Toni put a smackdown on me for revenge on the Opus bomb I hit him with.He hit me witha 5r of OUTSTANDING sticks,including a couple Camachos to put him in the running for the contest.Thanks for the great smokes friend.:whoohoo:


----------



## DBCcigar (Apr 24, 2008)

Very Nice!


----------



## Matt257 (Jan 3, 2008)

That is a very nice hit. The Siglo VI is a really great smoke. By far my favourtie ISOM!!


----------



## ngetal (Jul 6, 2008)

looks tasty! enjoy....


----------



## Paint (Mar 1, 2008)

Very nice Toni...


----------



## Redbeard (Aug 7, 2006)

send me that cohiba. address on profile  hahah !!!! jk. thanks for the pics loook great , rad smokes


----------



## big04deuce (May 16, 2008)

That is awesome there!!!


----------



## sofaman (Jun 20, 2007)

Outstanding Hit!!!


----------



## m69c44 (Nov 5, 2007)

Awesome just plain awesome


----------



## smokinj (Jan 16, 2008)

Holy crap!

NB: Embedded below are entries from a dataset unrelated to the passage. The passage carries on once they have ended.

(* ===== verification/PvbufCopy.v ===== *)
(** * Packet vectors: the data of a packet

    The checksum and the copies work on the bytes of the buffers of a packet, one
    buffer after the other. *)

From stdpp Require Import base list gmap numbers.
From S2P Require Import Prelude BitmapWord BitmapWordSpec Memory Bytes Checksum Paddr Pvbuf PvbufEdit PvbufPop PvbufIter PvbufMap PvbufRep PvbufInv PvbufRead.

(** ** Data *)

Definition leaf_data (c : mgr_conf) (m : memory) (l : leaf) : option (list Z) :=
  a ← leaf_addr c l;
  if a + leaf_len l <=? 2 ^ 64 then match mem_bytes (Z.to_nat (leaf_len l)) m a with Done b => Some b | _ => None end else None.

Fixpoint pkt_data (c : mgr_conf) (m : memory) (ls : list leaf) : option (list Z) :=
  match ls with
  | [] => Some []
  | l :: ls => b ← leaf_data c m l; r ← pkt_data c m ls; Some (b ++ r)
  end.

Lemma pkt_data_cons c m l ls bs :
  pkt_data c m (l :: ls) = Some bs <-> exists b r, leaf_data c m l = Some b /\ pkt_data c m ls = Some r /\ bs = b ++ r.
Proof.
  cbn [pkt_data]. split.
  - intros H. apply bind_Some in H as (b & Hb & H). apply bind_Some in H as (r & Hr & [= <-]). eauto.
  - intros (b & r & -> & -> & ->). done.
Qed.

Lemma pkt_data_addr c m ls bs : pkt_data c m ls = Some bs -> Forall (fun l => is_Some (leaf_addr c l)) ls.
Proof.
  revert bs. induction ls as [| l ls IH]; intros bs H; [constructor |]. apply pkt_data_cons in H as (b & r & Hb & Hr & _).
  constructor; [| by eapply IH]. unfold leaf_data in Hb. apply bind_Some in Hb as (a & -> & _). eauto.
Qed.

Lemma mem_bytes_length n : forall m a b, mem_bytes n m a = Done b -> length b = n.
Proof.
  induction n as [| n IH]; intros m a b H; cbn in H; [by injection H as <- |]. destruct (m !! a); [| done]. cbn in H.
  destruct (mem_bytes n m (a + 1)) as [r | |] eqn:E; cbn in H; try done; injection H as <-. cbn. f_equal. by eapply IH.
Qed.

Lemma mem_bytes_drop n k : forall m a b, mem_bytes n m a = Done b -> (k <= n)%nat -> mem_bytes (n - k) m (a + Z.of_nat k) = Done (drop k b).
Proof.
  revert n. induction k as [| k IH]; intros n m a b H Hk; [by rewrite Nat.sub_0_r, Z.add_0_r |].
  destruct n as [| n]; [lia |]. cbn in H. destruct (m !! a); [| done]. cbn in H.
  destruct (mem_bytes n m (a + 1)) as [r | |] eqn:E; cbn in H; try done; injection H as <-. cbn [drop Nat.sub].
  replace (a + Z.of_nat (S k)) with (a + 1 + Z.of_nat k) by lia. apply IH; [done | lia].
Qed.

Lemma mem_bytes_take n k : forall m a b, mem_bytes n m a = Done b -> (k <= n)%nat -> mem_bytes k m a = Done (take k b).
Proof.
  revert n. induction k as [| k IH]; intros n m a b H Hk; [done |].
  destruct n as [| n]; [lia |]. cbn in H. destruct (m !! a) as [z |] eqn:Ez; [| done]. cbn in H.
  destruct (mem_bytes n m (a + 1)) as [r | |] eqn:E; cbn in H; try done; injection H as <-. cbn. rewrite Ez. cbn. rewrite (IH n m (a + 1) r) by (done || lia). done.
Qed.

Lemma leaf_data_inv c m l b a :
  leaf_data c m l = Some b -> leaf_addr c l = Some a ->
  mem_bytes (Z.to_nat (leaf_len l)) m a = Done b /\ Z.of_nat (length b) = leaf_len l /\ a + leaf_len l <= 2 ^ 64 /\ 0 <= a.
Proof.
  unfold leaf_data. intros H Ha. rewrite Ha in H. cbn in H. destruct (Z.leb_spec (a + leaf_len l) (2 ^ 64)); [| done].
  destruct (mem_bytes _ m a) as [b' | |] eqn:E; simplify_eq. split_and!; [done | | done |].
  - apply mem_bytes_length in E. pose proof (leaf_len_nonneg l). lia.
  - unfold leaf_addr in Ha. destruct (ptype (fst l)); [done | | | |]; apply bind_Some in Ha as (x & _ & [= <-]); apply Z.mod_pos_bound; lia.
Qed.

(** What is left of a buffer after skipping. *)
Lemma skip_offset_ok n m a b o :
  mem_bytes n m a = Done b -> 0 <= o -> 0 <= a -> a + Z.of_nat n <= 2 ^ 64 ->
  match skip_offset o a (Z.of_nat n) with
  | (None, o') => drop (Z.to_nat o) b = [] /\ o' = o - Z.of_nat n /\ 0 <= o' /\ 0 < o
  | (Some (a', n'), o') => o' = 0 /\ o <= Z.of_nat n /\ n' = Z.of_nat (length (drop (Z.to_nat o) b)) /\ 0 <= n' /\
      mem_bytes (Z.to_nat n') m a' = Done (drop (Z.to_nat o) b) /\ a' = a + o
  end.
Proof.
  intros H Ho Ha Hn. pose proof (mem_bytes_length _ _ _ _ H) as Hl. unfold skip_offset. destruct (Z.eqb_spec o 0) as [-> |].
  - change (Z.to_nat 0) with 0%nat. rewrite drop_0, Nat2Z.id. split_and!; (done || lia).
  - destruct (Z.leb_spec (Z.of_nat n) o).
    + split_and!; [| lia | lia | lia]. apply drop_ge. lia.
    + rewrite length_drop. unfold u64. rewrite Z.mod_small by lia. split_and!; try lia.
      rewrite <- (mem_bytes_drop n (Z.to_nat o) m a b) by (done || lia). f_equal; lia.
Qed.

(** ** Checksum *)

(** Ones' complement addition of two 16-bit values. *)
Lemma add16_small x y : 0 <= x <= 0xffff -> 0 <= y <= 0xffff -> xdp2_checksum_add16 x y = norm 0xffff (x + y).
Proof.
  intros Hx Hy. unfold xdp2_checksum_add16, __xdp2_checksum_add16. change 0xffff with (Z.ones 16).
  rewrite !Z.land_ones, (Z.mod_small x) by lia. unfold u32. rewrite (Z.mod_small (x + y)) by lia.
  rewrite Z.shiftr_div_pow2, land_high by (try done; unfold is_u64; lia).
  rewrite (Z.mod_small x) by lia. rewrite Z.sub_diag, Z.lor_0_l.
  change (Z.ones 16) with 65535. change (2 ^ 16) with 65536. change (2 ^ 32) with 4294967296. unfold norm.
  destruct (Z.eqb_spec (x + y) 0) as [-> |]; [done |]. destruct (Z_lt_ge_dec (x + y) 65536) as [Hc | Hc].
  - rewrite (Z.div_small (x + y)), Z.add_0_r by lia. rewrite (Z.mod_small (x + y) 4294967296), (Z.mod_small (x + y)), (Z.mod_small (x + y - 1)); lia.
  - assert ((x + y) / 65536 = 1) as -> by (symmetry; apply Z.div_unique with (x + y - 65536); lia).
    rewrite (Z.mod_small (x + y + 1)) by lia. rewrite <- (Z.mod_unique (x + y + 1) 65536 1 (x + y - 65535)) by lia.
    rewrite <- (Z.mod_unique (x + y - 1) 65535 1 (x + y - 65536)) by lia. lia.
Qed.

Lemma sum16_odd_snoc a x : Nat.Odd (length a) -> sum16 (a ++ [x]) = sum16 a + 2 ^ 8 * x.
Proof.
  induction a as [a IH] using (induction_ltof1 _ (@length Z)). intros [n Hn].
  destruct a as [| b0 [| b1 a]]; [cbn in Hn; lia | cbn; lia |]. cbn [app sum16].
  rewrite IH; [lia | unfold ltof; cbn; lia |]. exists (n - 1)%nat. cbn in Hn. lia.
Qed.

(** The sum of the bytes seen so far, and whether their number is odd. *)
Definition sum_state (done : list Z) (total : Z) (odd : bool) : Prop := total = checksum_ref done /\ odd = Nat.odd (length done).

(** The checksum of another buffer is added to the sum. *)
Definition add_buffer (total : Z) (odd : bool) (b : ptr) (len : Z) : outcome (Z * bool) :=
  '(total, len, b, odd) ←
    (if odd && negb (len =? 0) then
       x ← ld8 b 0; mret (xdp2_checksum_add16 total (u16 (Z.shiftl x 8)), len - 1, padd b 1, false)
     else mret (total, len, b, odd));
  csum ← __xdp2_checksum_compute b len;
  mret (xdp2_checksum_add16 total csum, if Z.odd len then true else odd).

Lemma checksum_ref_range bs : 0 <= checksum_ref bs <= 0xffff.
Proof. by apply norm_range. Qed.

Lemma checksum_ref_even a b :
  Forall is_u8 (a ++ b) -> Nat.Even (length a) -> xdp2_checksum_add16 (checksum_ref a) (checksum_ref b) = checksum_ref (a ++ b).
Proof.
  intros [Ha Hb]%Forall_app He. rewrite add16_small by apply checksum_ref_range. unfold checksum_ref.
  rewrite sum16_app by done. apply norm_add; [done | by apply sum16_range ..].
Qed.

Lemma checksum_ref_byte a x :
  Forall is_u8 (a ++ [x]) -> Nat.Odd (length a) -> xdp2_checksum_add16 (checksum_ref a) (u16 (Z.shiftl x 8)) = checksum_ref (a ++ [x]).
Proof.
  intros [Ha Hx]%Forall_app Ho. apply Forall_cons_1 in Hx as [Hx _]. unfold is_u8 in Hx. rewrite Z.shiftl_mul_pow2 by lia. unfold u16. rewrite Z.mod_small by lia.
  rewrite add16_small by (apply checksum_ref_range || lia). unfold checksum_ref. rewrite sum16_odd_snoc by done.
  rewrite <- (norm_small 0xffff (x * 2 ^ 8)) by lia. rewrite norm_add by (done || lia || by apply sum16_range). f_equal. lia.
Qed.

Lemma Z_odd_nat n : Z.odd (Z.of_nat n) = Nat.odd n.
Proof.
  induction n as [| n IH]; [done |]. rewrite Nat2Z.inj_succ, Z.odd_succ, Nat.odd_succ, <- Z.negb_odd, <- Nat.negb_odd. by rewrite IH.
Qed.

Lemma odd_app (a b : list Z) : Nat.odd (length (a ++ b)) = xorb (Nat.odd (length a)) (Nat.odd (length b)).
Proof. by rewrite length_app, Nat.odd_add. Qed.

Lemma add_buffer_ok d bs total odd :
  sum_state d total odd -> Forall is_u8 (d ++ bs) -> Z.of_nat (length bs) < 2 ^ 32 ->
  exists total' odd', add_buffer total odd (Ptr bs 0) (Z.of_nat (length bs)) = Done (total', odd') /\ sum_state (d ++ bs) total' odd'.
Proof.
  intros [-> ->] Hu Hl. unfold add_buffer, sum_state. pose proof Hu as [Hd Hb]%Forall_app.
  destruct (Nat.odd (length d)) eqn:Ho; cbn [andb].
  2: { cbn [mbind outcome_bind mret outcome_ret]. rewrite checksum_compute_norm by (done || apply bytes_at_self). eexists _, _. split; [done |]. split.
       - apply checksum_ref_even; [done |]. apply Nat.even_spec. by rewrite <- Nat.negb_odd, Ho.
       - rewrite Z_odd_nat, odd_app, Ho. by destruct (Nat.odd (length bs)). }
  destruct bs as [| x bs].
  { cbn [length Z.of_nat Z.eqb negb mbind outcome_bind mret outcome_ret].
    rewrite app_nil_r. eexists _, _. split; [done |].
    split; [| by rewrite Ho].
    change (__xdp2_checksum_fold64 0) with 0. rewrite add16_small by (apply checksum_ref_range || lia).
    rewrite Z.add_0_r. apply norm_small, checksum_ref_range. }
  destruct (Z.eqb_spec (Z.of_nat (length (x :: bs))) 0) as [E | _]; [cbn in E; lia |]. cbn [negb].
  rewrite (bytes_at_ld8 _ (x :: bs) 0 x) by (done || apply bytes_at_self). cbn [mbind outcome_bind mret outcome_ret].
  replace (Z.of_nat (length (x :: bs)) - 1) with (Z.of_nat (length bs)) by (cbn [length]; lia).
  apply Nat.odd_spec in Ho. rewrite cons_middle, app_assoc in Hu |- *. pose proof Hu as [Hu1 _]%Forall_app.
  rewrite checksum_compute_norm; [| by apply Forall_cons_1 in Hb as [_ Hb] | apply (bytes_at_cons _ x), bytes_at_self | cbn [length] in Hl; lia].
  eexists _, _. split; [done |]. rewrite checksum_ref_byte by done. split.
  - apply checksum_ref_even; [done |]. rewrite length_app. destruct Ho as [n Hn]. exists (n + 1)%nat. cbn. lia.
  - rewrite Z_odd_nat, !odd_app. apply Nat.odd_spec in Ho. rewrite Ho. cbn. by destruct (Nat.odd (length bs)).
Qed.

Lemma iterate_checksum_eq ist data len bs s :
  match skip_offset (ick_offset ist) data len with
  | (Some (a, n), _) => ick_len ist = 0 -> 0 <= n -> mem_bytes (Z.to_nat n) (pb_mem (mpb s)) a = Done bs ->
      __xdp2_pvbuf_iterate_checksum ist data len s =
        match add_buffer (csum_total ist) (odd_byte ist) (Ptr bs 0) n with
        | Done (t, odd) => Done (s, (IterChecksum 0 0 t odd, true))
        | Crash => Crash
        | NoFuel => NoFuel
        end
  | (None, o) => __xdp2_pvbuf_iterate_checksum ist data len s = Done (s, (IterChecksum (ick_len ist) o (csum_total ist) (odd_byte ist), true))
  end.
Proof.
  unfold __xdp2_pvbuf_iterate_checksum. assert (forall a n o, skip_offset (ick_offset ist) data len = (Some (a, n), o) -> o = 0) as Ho.
  { unfold skip_offset. intros a n o. repeat case_match; naive_solver. }
  destruct (skip_offset (ick_offset ist) data len) as [[[a n] |] o] eqn:E; [| done]. rewrite (Ho a n o eq_refl). intros -> Hn Hb.
  unfold cap_len, buf_at, mbind, pvm_bind, gets. cbn [Z.eqb]. rewrite Hb. cbn [lift]. unfold add_buffer, mret, pvm_ret.
  destruct (odd_byte ist && negb (n =? 0)).
  - destruct (ld8 (Ptr bs 0) 0); [| done..]. cbn. destruct (__xdp2_checksum_compute _ _); done.
  - cbn. destruct (__xdp2_checksum_compute _ _); done.
Qed.

Lemma drop_app_split o (b r : list Z) :
  0 <= o -> drop (Z.to_nat o) (b ++ r) = drop (Z.to_nat o) b ++ drop (Z.to_nat (o - Z.of_nat (length b))) r.
Proof. intros Ho. rewrite drop_app. do 2 f_equal. lia. Qed.

(** The buffers [l] are left; the bytes seen and those left are [all]. *)
Definition csum_inv (c : mgr_conf) (m : memory) (all : list Z) (l : list leaf) (ist : iter_checksum) : Prop :=
  ick_len ist = 0 /\ 0 <= ick_offset ist /\
  exists seen r, pkt_data c m l = Some r /\ all = seen ++ drop (Z.to_nat (ick_offset ist)) r /\
    (0 < ick_offset ist -> seen = []) /\ sum_state seen (csum_total ist) (odd_byte ist).

Lemma csum_step all l ls ist a s :
  Forall is_u8 all -> leaf_addr (mconf s) l = Some a -> csum_inv (mconf s) (pb_mem (mpb s)) all (l :: ls) ist ->
  wps (__xdp2_pvbuf_iterate_checksum ist a (leaf_len l)) s (fun r s' =>
    s' = s /\ snd r = true /\ csum_inv (mconf s) (pb_mem (mpb s)) all ls (fst r)).
Proof.
  intros Hu Ha (Hz & Hoff & seen & r & Hr & Hg & Hn & Hst).
  apply pkt_data_cons in Hr as (b & r' & Hb & Hr' & ->). destruct (leaf_data_inv _ _ _ _ _ Hb Ha) as (Hm & Hl & Hsp & Ha0).
  pose proof (skip_offset_ok _ _ _ _ (ick_offset ist) Hm Hoff Ha0 ltac:(lia)) as Hsk.
  pose proof (iterate_checksum_eq ist a (leaf_len l) (drop (Z.to_nat (ick_offset ist)) b) s) as Hev.
  rewrite Z2Nat.id in Hsk by apply leaf_len_nonneg. rewrite drop_app_split in Hg by done. set (x := drop (Z.to_nat (ick_offset ist)) b) in *.
  destruct (skip_offset (ick_offset ist) a (leaf_len l)) as [[[a' n'] |] o'].
  - destruct Hsk as (-> & Hle & Hn' & Hn0 & Hmb & _). replace (Z.to_nat (ick_offset ist - Z.of_nat (length b))) with 0%nat in Hg by lia.
    rewrite drop_0, app_assoc in Hg. rewrite Hg in Hu. apply Forall_app in Hu as [Hu _].
    assert (Z.of_nat (length x) < 2 ^ 32) as Hx by (pose proof (leaf_len_u32 l); unfold x; rewrite length_drop; lia).
    destruct (add_buffer_ok seen x (csum_total ist) (odd_byte ist) Hst Hu Hx) as (t & o & Et & Hst').
    rewrite <- Hn' in Et. rewrite Et in Hev. eapply wps_run; [by apply Hev |]. split_and!; [done | done |].
    split_and!; [done | done |]. exists (seen ++ x), r'. split_and!; [done | done | | done]. cbn. lia.
  - destruct Hsk as (Hd0 & -> & Hpos & Ho). eapply wps_run; [apply Hev |]. split_and!; [done | done |].
    split_and!; [done | done |]. exists seen, r'. split_and!; [done | | by intros; apply Hn | done].
    cbn [ick_offset]. by rewrite Hg, Hd0, Hl.
Qed.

Sig VI tubo and Camacho PE!!
Not that the others aren't outstanding. Crazy hit there Tony


----------



## azpostal (Jul 12, 2008)

Awesome hit


----------



## CGARMAN23 (May 16, 2008)

Very good selection. Great hit Toni.


----------



## marquelcg (Jul 19, 2008)

m69c44 said:


> Awesome just plain awesome


enough said


----------



## jam (Dec 29, 2007)

Great Hit


----------



## ctiicda (Jun 19, 2008)

sweet hit... tonY did a great job there


----------



## tcampbel (Jan 20, 2008)

Very nice hit. Those look nice.


----------



## karmaz00 (Dec 5, 2007)

very nice


----------



## happy1 (Jun 29, 2007)

Good looking smokes


----------



## mhlatke (Oct 13, 2007)

That's a serious hit right there - first class all the way!:dribble:


----------



## mdj65 (Jun 22, 2008)

Extremely nice hit there!


----------



## eggwhites (Apr 20, 2008)

Dang son, he took you out.


----------



## iloveclmore (Jan 23, 2008)

Pwned!


----------



## LkyLindy (Feb 1, 2008)

Siglo--ummmmmmm


----------



## DOZER (Sep 30, 2007)

Nice hit!!


----------



## cboor001 (Aug 6, 2008)

Nice hit!! Awesome.


----------



## MikeGates (Aug 22, 2008)

What a hit! Great sticks, enjoy!


----------



## amateurke (Mar 28, 2008)

Outstanding hit Tony!! That Camacho trippel maduro is one cigar that I prefer!! :eeek:


----------



## ct2eng (Jun 17, 2008)

Nice hit and some great sticks.


----------



## tobacmon (May 17, 2007)

i see we have "Another Toni" that is making a name for himself--Uh OH! WTG U.S. Tony!


----------



## EKGOTSKILLZZ (Jun 17, 2008)

Smackdown!!!!!!


----------



## Cypress (Jun 27, 2007)

Nice hit.


----------



## maduro4me-cl (Jun 11, 2008)

Sweet hit!


----------